The Decline of Foundational CS Knowledge and its Impact
Several participants lament that core computer science concepts, such as data structures and algorithms, seem to be less understood or applied in modern development.
- naniwaduni suggests that "the entire body of discourse around structured programming is totally lost on modern programmers failing to even imagine the contrasts."
- runevault finds it "interesting that there's so much discourse about the effort people have had to put into data structure and algorithm stuff for interviews, but then people refuse to take advantage of the knowledge studying that gives you towards trivial effort optimizations."
- sfn42 reiterates the point, saying, "You see people saying things like 'It's pointless to memorize these algorithms I'll never use' - you're not supposed to memorize the specific algorithms. You're supposed to study them and learn from them, understand what makes them faster than the others and then be able to apply that understanding to your own custom algorithms."

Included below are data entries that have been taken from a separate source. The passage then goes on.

Lemma swap_keeps_constant_product_witness :
  exists effectiveIn,
    amountInAfterFee 10000 100 = Ok effectiveIn /\
    0 <= effectiveIn <= 10000 /\
    1000000 * 2000000 <= (1000000 + effectiveIn) * (2000000 - 19605) /\
    0 <= 19605 <= 2000000 /\
    (0 < 2000000 -> 19605 < 2000000).
Proof.
  apply (swap_keeps_constant_product 10000 1000000 2000000 100 19605 99);
    try lia.
  reflexivity.
Defined.

(** X2.  A larger input never buys less: on the same reserves and fee the
    output is monotone in amountIn. *)
Theorem amountOut_monotone_in_amountIn
  (a1 a2 inputReserve outputReserve feeBps out1 out2 pi1 pi2 : Z) :
  0 <= a1 <= a2 -> 0 < inputReserve -> 0 <= outputReserve ->
  0 <= feeBps < 10000 ->
  calculateSwapOutput a1 inputReserve outputReserve feeBps = Ok (out1, pi1) ->
  calculateSwapOutput a2 inputReserve outputReserve feeBps = Ok (out2, pi2) ->
  out1 <= out2.
Proof.
  intros Ha Hi Ho Hf H1 H2.
  rewrite calculateSwapOutput_value in H1, H2 by (assumption || lia).
  apply Ok_inj in H1, H2. injection H1 as <- _. injection H2 as <- _.
  pose proof (effectiveInOf_nonneg a1 feeBps ltac:(lia) Hf) as He1.
  pose proof (effectiveInOf_mono a1 a2 feeBps ltac:(lia) Hf) as He12.
  pose proof (constantProductOut_bounds a1 inputReserve outputReserve feeBps
                ltac:(lia) Hi Ho Hf) as [Hout1 Hk1].
  assert (Hle : constantProductOut a1 inputReserve outputReserve feeBps
                <= outputReserve).
  { unfold constantProductOut. apply Z.div_le_upper_bound; nia. }
  set (o1 := constantProductOut a1 inputReserve outputReserve feeBps) in *.
  unfold constantProductOut at 1.
  set (e1 := effectiveInOf a1 feeBps) in *.
  set (e2 := effectiveInOf a2 feeBps) in *.
  apply Z.div_le_lower_bound; nia.
Qed.

Lemma amountOut_monotone_witness : 19605 <= 38831.
Proof.
  apply (amountOut_monotone_in_amountIn 10000 20000 1000000 2000000 100
           19605 38831 99 195); try lia; reflexivity.
Defined.

(** X3.  calculateSwapOutput throws whenever the input-side reserve is
    zero, whatever the amount, the other reserve and the fee: the spot
    price divides by the input reserve.  So no quote is produced on a
    pool whose input vault is empty. *)
Theorem empty_input_vault_throws
  (pool : PoolState) (balances : VaultBalances) (inMint outMint : PublicKey)
  (aIn outputReserve feeBps slip : Z) :
  (exists e, calculateSwapOutput aIn 0 outputReserve feeBps = Throw e) /\
  (fst (swapReserves pool balances inMint) = 0 ->
   exists e, quoteFromBalances pool balances inMint outMint aIn slip = Throw e).
Proof.
  assert (H : forall a r f, exists e, calculateSwapOutput a 0 r f = Throw e).
  { intros a r f. unfold calculateSwapOutput, amountInAfterFee, feeMultiplier.
    destruct (BN.ofNumber (10000 - f)) as [m|e]; cbn [rbind];
      [|eexists; reflexivity].
    destruct (BN.div (a * m) feeDivisor) as [a'|e]; cbn [rbind];
      [|eexists; reflexivity].
    destruct (BN.div (a' * r) (0 + a')) as [o|e]; cbn [rbind];
      [|eexists; reflexivity].
    eexists. reflexivity. }
  split; [apply H|].
  intros Hzero. unfold quoteFromBalances.
  destruct (swapReserves pool balances inMint) as [inR outR].
  cbn [fst] in Hzero. subst inR.
  destruct (H aIn outR 100) as [e ->]. eexists. reflexivity.
Qed.

Lemma empty_input_vault_throws_witness :
  exists e,
    quoteFromBalances Sample.pool
      {| vault0Balance := 0; vault1Balance := 2000000 |}
      NATIVE_MINT Sample.tokenMint 10000 100 = Throw e.
Proof.
  apply (empty_input_vault_throws Sample.pool
           {| vault0Balance := 0; vault1Balance := 2000000 |}
           NATIVE_MINT Sample.tokenMint 10000 0 100 100).
  reflexivity.
Defined.



(** X5.  The reported price impact lies between 0 and 100 percent (0 and
    10000 hundredths of a percent). *)
Theorem priceImpact_between_0_and_100_percent
  (aIn inputReserve outputReserve feeBps out pi : Z) :
  0 <= aIn -> 0 < inputReserve -> 0 <= outputReserve -> 0 <= feeBps < 10000 ->
  calculateSwapOutput aIn inputReserve outputReserve feeBps = Ok (out, pi) ->
  0 <= pi <= 10000.
Proof.
  intros Ha Hi Ho Hf H.
  rewrite calculateSwapOutput_value in H by assumption.
  apply Ok_inj in H. injection H as _ <-.
  unfold priceImpactOf.
  pose proof (constantProductOut_bounds aIn inputReserve outputReserve feeBps
                Ha Hi Ho Hf) as [Hout _].
  assert (HE : 0 <= expectedOutputOf aIn inputReserve outputReserve feeBps).
  { unfold expectedOutputOf.
    assert (0 <= outputReserve * 1000000000 / inputReserve)
      by (apply Z.div_pos; nia).
    assert (0 <= aIn * (outputReserve * 1000000000 / inputReserve) / 1000000000)
      by (apply Z.div_pos; nia).
    apply Z.div_pos; nia. }
  destruct (Z.eqb_spec (expectedOutputOf aIn inputReserve outputReserve feeBps) 0);
    [lia|].
  assert (0 <= constantProductOut aIn inputReserve outputReserve feeBps * 10000
               / expectedOutputOf aIn inputReserve outputReserve feeBps)
    by (apply Z.div_pos; nia).
  lia.
Qed.

Lemma priceImpact_range_witness : 0 <= 99 <= 10000.
Proof.
  apply (priceImpact_between_0_and_100_percent 10000 1000000 2000000 100
           19605 99); try lia; reflexivity.
Defined.

(** X6.  A requested slippage at or below the conservative floor (500
    bps, or 1500 bps on a low-liquidity pool) has no effect: any two such
    requests give the same minimum-amount-out, the one of the floor. *)
Theorem slippage_below_floor_is_ignored
  (amountOut inputReserve slip1 slip2 : Z) :
  slip1 <= conservativeSlippage inputReserve ->
  slip2 <= conservativeSlippage inputReserve ->
  minimumAmountOutOf amountOut inputReserve slip1
    = minimumAmountOutOf amountOut inputReserve slip2 /\
  minimumAmountOutOf amountOut inputReserve slip1
    = Ok (Z.quot (amountOut * (10000 - conservativeSlippage inputReserve)) 10000).
Proof.
  intros H1 H2.
  assert (E : forall s, s <= conservativeSlippage inputReserve ->
            minimumAmountOutOf amountOut inputReserve s =
            Ok (Z.quot (amountOut * (10000 - conservativeSlippage inputReserve))
                  10000)).
  { intros s Hs. unfold minimumAmountOutOf, effectiveSlippageBps.
    rewrite Z.max_r by exact Hs.
    assert (Hc : conservativeSlippage inputReserve = 1500 \/
                 conservativeSlippage inputReserve = 500)
      by (unfold conservativeSlippage; destruct (isLowLiquidity _); auto).
    rewrite BN_ofNumber_small
      by (change (2 ^ 53) with 9007199254740992; lia).
    cbn [rbind]. apply BN_div_pos. lia. }
  rewrite (E slip1 H1), (E slip2 H2). split; reflexivity.
Qed.

Lemma slippage_below_floor_witness :
  minimumAmountOutOf 19605 1000000 100 = minimumAmountOutOf 19605 1000000 1500.
Proof.
  apply (slippage_below_floor_is_ignored 19605 1000000 100 1500);
    vm_compute; discriminate.
Defined.

(** X7.  On an unsigned output the minimum-amount-out is non-negative, at
    most 95 percent of amountOut, and it does not grow when a larger
    slippage is requested. *)
Theorem minimumAmountOut_bounds_and_monotone
  (amountOut inputReserve slip1 slip2 m1 m2 : Z) :
  0 <= amountOut -> 0 <= slip1 <= slip2 -> slip2 < 10000 ->
  minimumAmountOutOf amountOut inputReserve slip1 = Ok m1 ->
  minimumAmountOutOf amountOut inputReserve slip2 = Ok m2 ->
  0 <= m2 <= m1 /\ 10000 * m1 <= 9500 * amountOut.
Proof.
  intros Ho Hs Hs2 H1 H2.
  rewrite minimumAmountOutOf_eq in H1, H2 by lia.
  apply Ok_inj in H1, H2. subst m1 m2.
  pose proof (effectiveSlippageBps_floor inputReserve slip1) as F1.
  pose proof (effectiveSlippageBps_upper inputReserve slip1 ltac:(lia)) as U1.
  pose proof (effectiveSlippageBps_upper inputReserve slip2 ltac:(lia)) as U2.
  assert (Hmono : effectiveSlippageBps inputReserve slip1
                  <= effectiveSlippageBps inputReserve slip2)
    by (unfold effectiveSlippageBps; lia).
  set (k1 := effectiveSlippageBps inputReserve slip1) in *.
  set (k2 := effectiveSlippageBps inputReserve slip2) in *.
  rewrite !Z.quot_div_nonneg by nia.
  repeat split.
  - apply Z.div_pos; nia.
  - apply Z.div_le_mono; nia.
  - pose proof (Z.mul_div_le (amountOut * (10000 - k1)) 10000 ltac:(lia)). nia.
Qed.

Lemma minimumAmountOut_bounds_witness :
  0 <= 15684 <= 16664 /\ 10000 * 16664 <= 9500 * 19605.
Proof.
  apply (minimumAmountOut_bounds_and_monotone 19605 1000000 100 2000
           16664 15684); try lia; reflexivity.
Defined.

(* ================================================================== *)
(** * Further properties of the decoder *)

Lemma le_decode_bound (n : nat) (bs : list byte) :
  (List.length bs <= n)%nat -> 0 <= le_decode bs < 256 ^ Z.of_nat n.
Proof.
  intros Hlen. pose proof (le_decode_range bs) as [H0 H1]. split; [exact H0|].
  eapply Z.lt_le_trans; [exact H1|]. apply Z.pow_le_mono_r; lia.
Qed.

Lemma key_slice_bound (a b : nat) (d : Buffer) :
  b = (a + 32)%nat -> 0 <= be_decode (subarray a b d) < 2 ^ 256.
Proof.
  intros ->. unfold be_decode. apply (le_decode_bound 32).
  rewrite length_rev. pose proof (length_subarray_le a (a + 32) d). lia.
Qed.

Lemma counter_slice_bound (a b : nat) (d : Buffer) :
  b = (a + 8)%nat -> 0 <= le_decode (subarray a b d) < 2 ^ 64.
Proof.
  intros ->. apply (le_decode_bound 8).
  pose proof (length_subarray_le a (a + 8) d). lia.
Qed.

(** X8.  Whatever the buffer, every decoded address is a 256-bit value and
    every decoded counter an unsigned 64-bit value, and the address field
    is the address the caller passed. *)
Theorem parsePoolState_fields_in_range
  (addr : PublicKey) (rawBytes : Buffer) (p : PoolState) :
  parsePoolState addr rawBytes = Ok p ->
  address p = addr /\
  Forall (fun k => 0 <= pk_bn k < 2 ^ 256)
    [ ammConfig p; poolCreator p; token0Vault p; token1Vault p; lpMint p;
      token0Mint p; token1Mint p; token0Program p; token1Program p;
      observationKey p ] /\
  Forall (fun v => 0 <= v < 2 ^ 64)
    [ lpSupply p; protocolFeesToken0 p; protocolFeesToken1 p;
      fundFeesToken0 p; fundFeesToken1 p; openTime p ].
Proof.
  rewrite parsePoolState_eq. intros E. apply Ok_inj in E. subst p.
  cbn [address ammConfig poolCreator token0Vault token1Vault lpMint token0Mint
       token1Mint token0Program token1Program observationKey lpSupply
       protocolFeesToken0 protocolFeesToken1 fundFeesToken0 fundFeesToken1
       openTime pk_bn].
  split; [reflexivity|]. split.
  - repeat (apply Forall_cons;
              [cbn beta; cbn [pk_bn]; apply key_slice_bound; reflexivity|]).
    apply Forall_nil.
  - repeat (apply Forall_cons;
              [cbn beta; apply counter_slice_bound; reflexivity|]).
    apply Forall_nil.
Qed.

Lemma parsePoolState_fields_in_range_witness :
  Forall (fun v => 0 <= v < 2 ^ 64)
    [ lpSupply Sample.pool; protocolFeesToken0 Sample.pool;
      protocolFeesToken1 Sample.pool; fundFeesToken0 Sample.pool;
      fundFeesToken1 Sample.pool; openTime Sample.pool ].
Proof.
  apply (parsePoolState_fields_in_range Sample.poolAddress Sample.poolData
           Sample.pool).
  vm_compute. reflexivity.
Defined.

Section LayoutSpan.

Local Open Scope nat_scope.

Lemma subarray_subarray (s e a b : nat) (d : Buffer) :
  s + b <= e -> a <= b ->
  subarray a b (subarray s e d) = subarray (s + a) (s + b) d.
Proof.
  intros Hb Hab. unfold subarray.
  rewrite skipn_firstn_comm, firstn_firstn, skipn_skipn.
  replace (Nat.min (b - a) (e - s - a)) with (s + b - (s + a)) by lia.
  replace (a + s) with (s + a) by lia. reflexivity.
Qed.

- IshKebab expresses concern about developers choosing "an architecture or programming language (cough Python) that is inherently slow" with the expectation of optimizing later, leading to significant problems.
The Misuse of Analogies and Idioms in Technical Discussions
A side theme involves other overused or misinterpreted phrases beyond Knuth's optimization quote, highlighting a tendency to rely on shallow understanding.
- chinchilla2020 points out the misinterpretation of the "shouting fire in a crowded theatre" quote.
- godelski offers a definition for cliches: "A cliche is a phrase that's so obvious everyone innately knows or understands it; yet, it is so obvious no one internalizes it, forcing the phrase to be used ad nauseam." This is applied to concepts like Amdahl's Law and "premature optimization."
- hinkley compares the misuse of the Knuth quote to the aphorism "Curiosity killed the cat, but satisfaction brought it back."
- motorest criticizes hinkley for using "strawman arguments" and framing his points as "obvious improvements that can only be conceivably criticized by anyone who is against good code and in favor of bad code."
- osigurdson states that "A clever saying proves nothing." - Voltaire.